Going into the presidential race, last year, Donald Trump was far from a typical Republican.
His rich man braggadocio, his prior support for abortion, and much else, put him culturally at odds with the social conservative wing of the GOP. He dared heap scorn on neoconservative foreign policy strategy, sacrosanct since Reagan on the right. He has supported many Democratic programs, not the least of which is the Gephardtian protectionism that pulled in so many moderate Democrats.

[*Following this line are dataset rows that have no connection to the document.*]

Lemma all_digits_trim s : all_digits s = true → all_digits (trim_zeros s) = true.
Proof.
  induction s as [|c s IH]; simpl; [done|]. intros [Hc Hs]%andb_true_iff. destruct (_ && _); [done|].
  simpl. by rewrite Hc, IH.
Qed.

Lemma trim_zeros_eq s : s = trim_zeros s +:+ zeros (slen s - slen (trim_zeros s)).
Proof.
  induction s as [|c s IH]; [done|]. cbn [trim_zeros]. destruct (_ && _) eqn:E.
  - apply andb_true_iff in E as [E ->%Ascii.eqb_eq]. apply String.eqb_eq in E. rewrite E in IH.
    cbn. f_equal. cbn in IH. by rewrite Nat.sub_0_r in IH.
  - cbn. f_equal. exact IH.
Qed.

Lemma slen_pretty_go x t : (x ≠ 0)%N → Z.of_nat (slen (pretty_N_go x t)) ≤ Z.log2 (Z.of_N x) + 1 + Z.of_nat (slen t).
Proof.
  revert x t. refine (pretty_go_ind (λ x t, (x ≠ 0)%N →
    Z.of_nat (slen (pretty_N_go x t)) ≤ Z.log2 (Z.of_N x) + 1 + Z.of_nat (slen t)) _ _); [done|].
  intros x t Hx IH _. rewrite pretty_N_go_step by lia. set (t' := String _ t) in *.
  assert (slen t' = S (slen t)) as Ht by done.
  destruct (decide (x `div` 10 = 0)%N) as [->|Hd].
  - rewrite pretty_N_go_0, Ht. pose proof (Z.log2_nonneg (Z.of_N x)). lia.
  - specialize (IH Hd). rewrite N2Z.inj_div in IH. change (Z.of_N 10) with 10 in IH.
    assert (Z.log2 (Z.of_N x / 10) ≤ Z.log2 (Z.of_N x / 2)) as H1.
    { apply Z.log2_le_mono. apply Z.div_le_compat_l; lia. }
    assert (2 ≤ Z.of_N x) as Hx2.
    { destruct (decide (x = 1)%N) as [->|]; [done|]. lia. }
    assert (Z.log2 (Z.of_N x / 2) = Z.log2 (Z.of_N x) - 1) as H2.
    { rewrite <-Z.div2_div, Z.div2_spec, Z.log2_shiftr by lia. pose proof (Z.log2_pos (Z.of_N x)). lia. }
    lia.
Qed.

Lemma slen_Itoa n b : 0 ≤ n < 2 ^ b → 0 < b → Z.of_nat (slen (Itoa n)) ≤ b.
Proof.
  intros Hn Hb. destruct n as [|p|p]; [simpl; lia| |lia].
  change (Itoa (Zpos p)) with (pretty (Npos p)). unfold pretty, pretty_N. rewrite decide_False by done.
  pose proof (slen_pretty_go (Npos p) "" ltac:(done)) as H. change (slen "") with 0%nat in H.
  assert (Z.log2 (Z.of_N (Npos p)) < b) by (apply Z.log2_lt_pow2; simpl; lia). lia.
Qed.

(** The digits and the exponent of the shortest form. *)
Record sci_ok (mag : Z) (ds : string) (exp : Z) : Prop := {
  sci_digits : all_digits ds = true;
  sci_nonempty : ds ≠ "";
  sci_value : dec_round (dval ds) (exp + 1 - Z.of_nat (slen ds)) = mag;
  sci_exp : - 2 ^ 62 < exp < 2 ^ 62 }.

Lemma shortest_spec mag : representable mag → 0 < mag →
  let '(c, e) := shortest mag in dec_round c e = mag ∧ 0 ≤ c ∧ Z.of_nat (slen (Itoa c)) ≤ 2 ^ 61 ∧ - 2 ^ 61 < e < 2 ^ 61.
Proof.
  intros Hm Hp. unfold shortest.
  pose proof (shortest_loop_spec 17 mag (Z.of_nat (slen (Itoa (mag * 5 ^ ulpExp)))) 1 Hm Hp ltac:(lia) ltac:(lia)) as H.
  destruct (shortest_loop _ _ _ _ _) as [c e]. destruct H as (Hr & Hc & He).
  assert (0 ≤ mag * 5 ^ ulpExp < 2 ^ 6000 - 1) as HN.
  { destruct Hm as [Hm _]. split; [apply Z.mul_nonneg_nonneg; [lia|apply Z.pow_nonneg; lia]|].
    apply Z.le_lt_trans with (maxMag * 5 ^ ulpExp).
    - apply Z.mul_le_mono_nonneg_r; [apply Z.pow_nonneg|]; lia.
    - vm_compute. reflexivity. }
  pose proof (slen_Itoa (mag * 5 ^ ulpExp) 6000 ltac:(lia) ltac:(lia)).
  pose proof (slen_Itoa c 6000 ltac:(lia) ltac:(lia)).
  assert (6000 < 2 ^ 61) by (vm_compute; reflexivity). assert (ulpExp = 1074) by done. split_and!; lia.
Qed.

Lemma sci_parts_spec mag : representable mag → 0 < mag → sci_ok mag (sci_parts mag).1 (sci_parts mag).2.
Proof.
  intros Hm Hp. unfold sci_parts. pose proof (shortest_spec mag Hm Hp) as Hs. destruct (shortest mag) as [c e].
  destruct Hs as (Hr & Hc & Hlen & He). destruct (Itoa_digits c Hc) as (Ha & Hd & Hne). cbn [fst snd].
  set (s := Itoa c) in *. set (ds := trim_zeros s) in *. pose proof (trim_zeros_eq s) as Es. fold ds in Es.
  set (k := (slen s - slen ds)%nat) in *. destruct (zeros_spec k) as (Hz1 & Hz2 & Hz3).
  assert (all_digits ds = true) as Hds by (by apply all_digits_trim).
  clearbody k. clearbody ds. clearbody s.
  assert (c = dval ds * 10 ^ Z.of_nat k) as Ec.
  { assert (dval s = c) as <- by (unfold dval; by rewrite Hd). rewrite Es, dval_app, Hz2, Hz3 by done. lia. }
  assert (slen s = slen ds + k)%nat as El by (rewrite Es at 1; rewrite slen_app, Hz3; done).
  assert (dec_round (dval ds) (Z.of_nat (slen s) - 1 + e + 1 - Z.of_nat (slen ds)) = mag) as Hrr.
  { rewrite <-(dec_round_scale (dval ds) _ (Z.of_nat k)), <-Ec, <-Hr by lia. f_equal. lia. }
  assert (2 ^ 61 + 2 ^ 61 = 2 ^ 62) by done.
  split; [done| |done|lia]. intros E0. rewrite E0 in Hrr. change (dval "") with 0 in Hrr.
  unfold dec_round in Hrr. rewrite !Z.mul_0_l in Hrr.
  destruct (Z.leb_spec 0 (Z.of_nat (slen s) - 1 + e + 1 - Z.of_nat (slen ""))); rewrite roundMag_0 in Hrr; lia.
Qed.

(** ** Literals *)

Lemma cut_sign_digit s : starts_digit s = true → cut_sign s = (false, s).
Proof. destruct s as [|[[] [] [] [] [] [] [] []] s]; done. Qed.

Lemma pad2_digits n : 0 ≤ n → all_digits (pad2 n) = true ∧ digits (pad2 n) 0 = Some n ∧ starts_digit (pad2 n) = true.
Proof.
  intros Hn. destruct (Itoa_digits n Hn) as (Ha & Hd & Hne). unfold pad2. destruct (n <? 10).
  - split_and!; [done|exact Hd|done].
  - split_and!; [done|done|]. destruct (Itoa n); [done|]. cbn in Ha |- *. by apply andb_true_iff in Ha as [-> _].
Qed.

Lemma signed_exp_parts exp : signed_exp exp = (if exp <? 0 then "-" else "+") +:+ pad2 (Z.abs exp).
Proof. unfold signed_exp. destruct (Z.ltb_spec exp 0); cbn; do 2 f_equal; lia. Qed.

Lemma cut_signed_exp exp :
  cut_sign (signed_exp exp) = (exp <? 0, pad2 (Z.abs exp)) ∧ starts_digit (signed_exp exp) = false.
Proof. unfold signed_exp. destruct (Z.ltb_spec exp 0); cbn; (split; [do 2 f_equal; lia|done]). Qed.

(** A literal: digits, perhaps a fraction, perhaps an exponent. *)
Definition literal (ip : string) (fp : option string) (exp : option Z) : string :=
  ip +:+ match fp with Some fp => "." +:+ fp | None => "" end
  +:+ match exp with Some exp => "e" +:+ signed_exp exp | None => "" end.

Lemma parse_literal ip fp exp :
  all_digits ip = true → ip ≠ "" → all_digits (default "" fp) = true →
  parseDecimal (literal ip fp exp) =
    Some (false, dval (ip +:+ default "" fp), default 0 exp - Z.of_nat (slen (default "" fp))).
Proof.
  intros Hip Hne Hfp. unfold parseDecimal, literal.
  set (et := match exp with Some _ => _ | None => "" end).
  assert (starts_digit et = false) as Het by (by destruct exp).
  assert (∀ t, et ≠ String "." t) as Hdot by (by destruct exp).
  rewrite cut_sign_digit.
  2: { destruct ip; [done|]. cbn in Hip |- *. by apply andb_true_iff in Hip as [-> _]. }
  rewrite span_digits_app; [|done|by destruct fp].
  assert (cut_frac (match fp with Some fp => "." +:+ fp | None => "" end +:+ et) = (default "" fp, et)) as ->.
  { destruct fp as [fp|]; cbn [from_option id]; [cbn; by apply span_digits_app|].
    cbn. destruct et as [|[[] [] [] [] [] [] [] []] et']; try done. by destruct (Hdot et'). }
  assert (ip +:+ default "" fp ≠ "") as Hne' by (by destruct ip).
  destruct (String.eqb_spec (ip +:+ default "" fp) "") as [?|_]; [done|].
  rewrite digits_all by (by rewrite all_digits_app, Hip). cbn [mbind option_bind].
  rewrite Z.mul_0_l, Z.add_0_l. unfold et. destruct exp as [exp|]; cbn; [|done].
  destruct (cut_signed_exp exp) as [-> _]. destruct (pad2_digits (Z.abs exp) ltac:(lia)) as (_ & Hd & Hs).
  destruct (String.eqb_spec (pad2 (Z.abs exp)) "") as [E|_]; [by rewrite E in Hs|]. rewrite Hd. cbn.
  do 3 f_equal. unfold signed. destruct (Z.ltb_spec exp 0); lia.
Qed.

(** The value of a literal is the one of the digits, however they are laid out. *)
Lemma repr_layout_value mag ds exp :
  sci_ok mag ds exp →
  ∃ ip fp e, repr_layout ds exp = literal ip fp e ∧ all_digits ip = true ∧ ip ≠ "" ∧ all_digits (default "" fp) = true ∧
    dec_round (dval (ip +:+ default "" fp)) (default 0 e - Z.of_nat (slen (default "" fp))) = mag ∧
    (is_Some fp ∨ is_Some e).
Proof.
  intros [Hd Hne Hv _]. unfold repr_layout. set (len := Z.of_nat (slen ds)).
  assert (all_digits (stake 1 ds) = true ∧ all_digits (sdrop 1 ds) = true ∧ stake 1 ds ≠ "") as (Hd1 & Hd2 & Hd3).
  { destruct ds as [|c ds]; [done|]. cbn in *. apply andb_true_iff in Hd as [-> ?]. destruct ds; by cbn. }
  assert (∀ n, all_digits (stake n ds) = true ∧ all_digits (sdrop n ds) = true) as Hdn.
  { intros n. apply andb_true_iff. by rewrite <-all_digits_app, stake_sdrop. }
  assert (1 ≤ len) by (destruct ds; [done|]; cbn in len; lia).
  destruct (_ || _) eqn:Ebig; [|destruct (Z.leb_spec (exp + 1) 0); [|destruct (Z.leb_spec len (exp + 1))]].
  - exists (stake 1 ds), (if 1 <? len then Some (sdrop 1 ds) else None), (Some exp).
    split_and!; [|done|done|by destruct (1 <? len)| |eauto].
    { unfold literal. rewrite signed_exp_parts. by destruct (1 <? len). }
    rewrite <-Hv. destruct (Z.ltb_spec 1 len); cbn [from_option id].
    + rewrite stake_sdrop, slen_sdrop. f_equal. lia.
    + assert (sdrop 1 ds = "") as E. { pose proof (slen_sdrop 1 ds). destruct (sdrop 1 ds); [done|cbn in *; lia]. }
      rewrite <-(stake_sdrop 1 ds) at 2. rewrite E. f_equal. cbn. lia.
  - destruct (zeros_spec (Z.to_nat (- (exp + 1)))) as (Hz1 & Hz2 & Hz3).
    exists "0", (Some (zeros (Z.to_nat (- (exp + 1))) +:+ ds)), None. cbn [from_option id].
    assert (all_digits (zeros (Z.to_nat (- (exp + 1))) +:+ ds) = true) as Hall by (by rewrite all_digits_app, Hz1).
    split_and!; [|done|done|done| |eauto].
    { unfold literal. by rewrite sapp_nil_r. }
    rewrite <-Hv, !dval_app by done. rewrite Hz2, slen_app, Hz3. change (dval "0") with 0. f_equal; lia.
  - destruct (zeros_spec (Z.to_nat (exp + 1 - len))) as (Hz1 & Hz2 & Hz3).
    exists (ds +:+ zeros (Z.to_nat (exp + 1 - len))), (Some "0"), None. cbn [from_option id].
    split_and!; [|by rewrite all_digits_app, Hd|by destruct ds|done| |eauto].
    { unfold literal. by rewrite <-sapp_assoc. }
    rewrite <-Hv, !dval_app by (rewrite ?all_digits_app, ?Hd; done). rewrite Hz2, Hz3.
    change (dval "0") with 0. change (Z.of_nat (slen "0")) with 1.
    rewrite <-(dec_round_scale (dval ds) (exp + 1 - Z.of_nat (slen ds)) (exp + 1 - len + 1)) by lia.
    f_equal; [|lia]. rewrite Z.pow_add_r by lia. rewrite Z2Nat.id by lia. lia.
  - exists (stake (Z.to_nat (exp + 1)) ds), (Some (sdrop (Z.to_nat (exp + 1)) ds)), None. cbn [from_option id].
    destruct (Hdn (Z.to_nat (exp + 1))) as [? ?]. split_and!; [|done| |done| |eauto].
    { unfold literal. by rewrite sapp_nil_r. }
    { intros E. pose proof (slen_stake (Z.to_nat (exp + 1)) ds) as El. rewrite E in El. change (slen "") with 0%nat in El. lia. }
    rewrite stake_sdrop, slen_sdrop, <-Hv. f_equal. lia.
Qed.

Besides, as he has famously stated, Democrats loved him, asked him for money, and (not coincidentally) gave him praise … right up until he started his campaign under the Republican banner. Then he was excoriated as sexist, racist, xenophobic, Ugly Americanist. Ivanka, his eldest daughter — extraordinarily close to him — was a registered as a Democrat recently enough that she couldn’t even vote for him in the primary.
Ideologically, he has been all over the map.
So one might reasonably think he would govern as a centrist. A non-humble Jimmy Carter retread, perhaps.
But he has assembled the most conservative cabinet in our lifetime. Far more conservative than Ronald Reagan’s. Predictably, Democrats are freaking out.
Why the move “rightward”?
Well, if all the Democratic leadership plus most of the moderate Republican leadership have come out strongly against you — in high moral dudgeon — what point is there to appease them?
The cost of the Trump anathematization strategy may become all too clear in Trump’s first Hundred Days.
This is Common Sense. I’m Paul Jacob.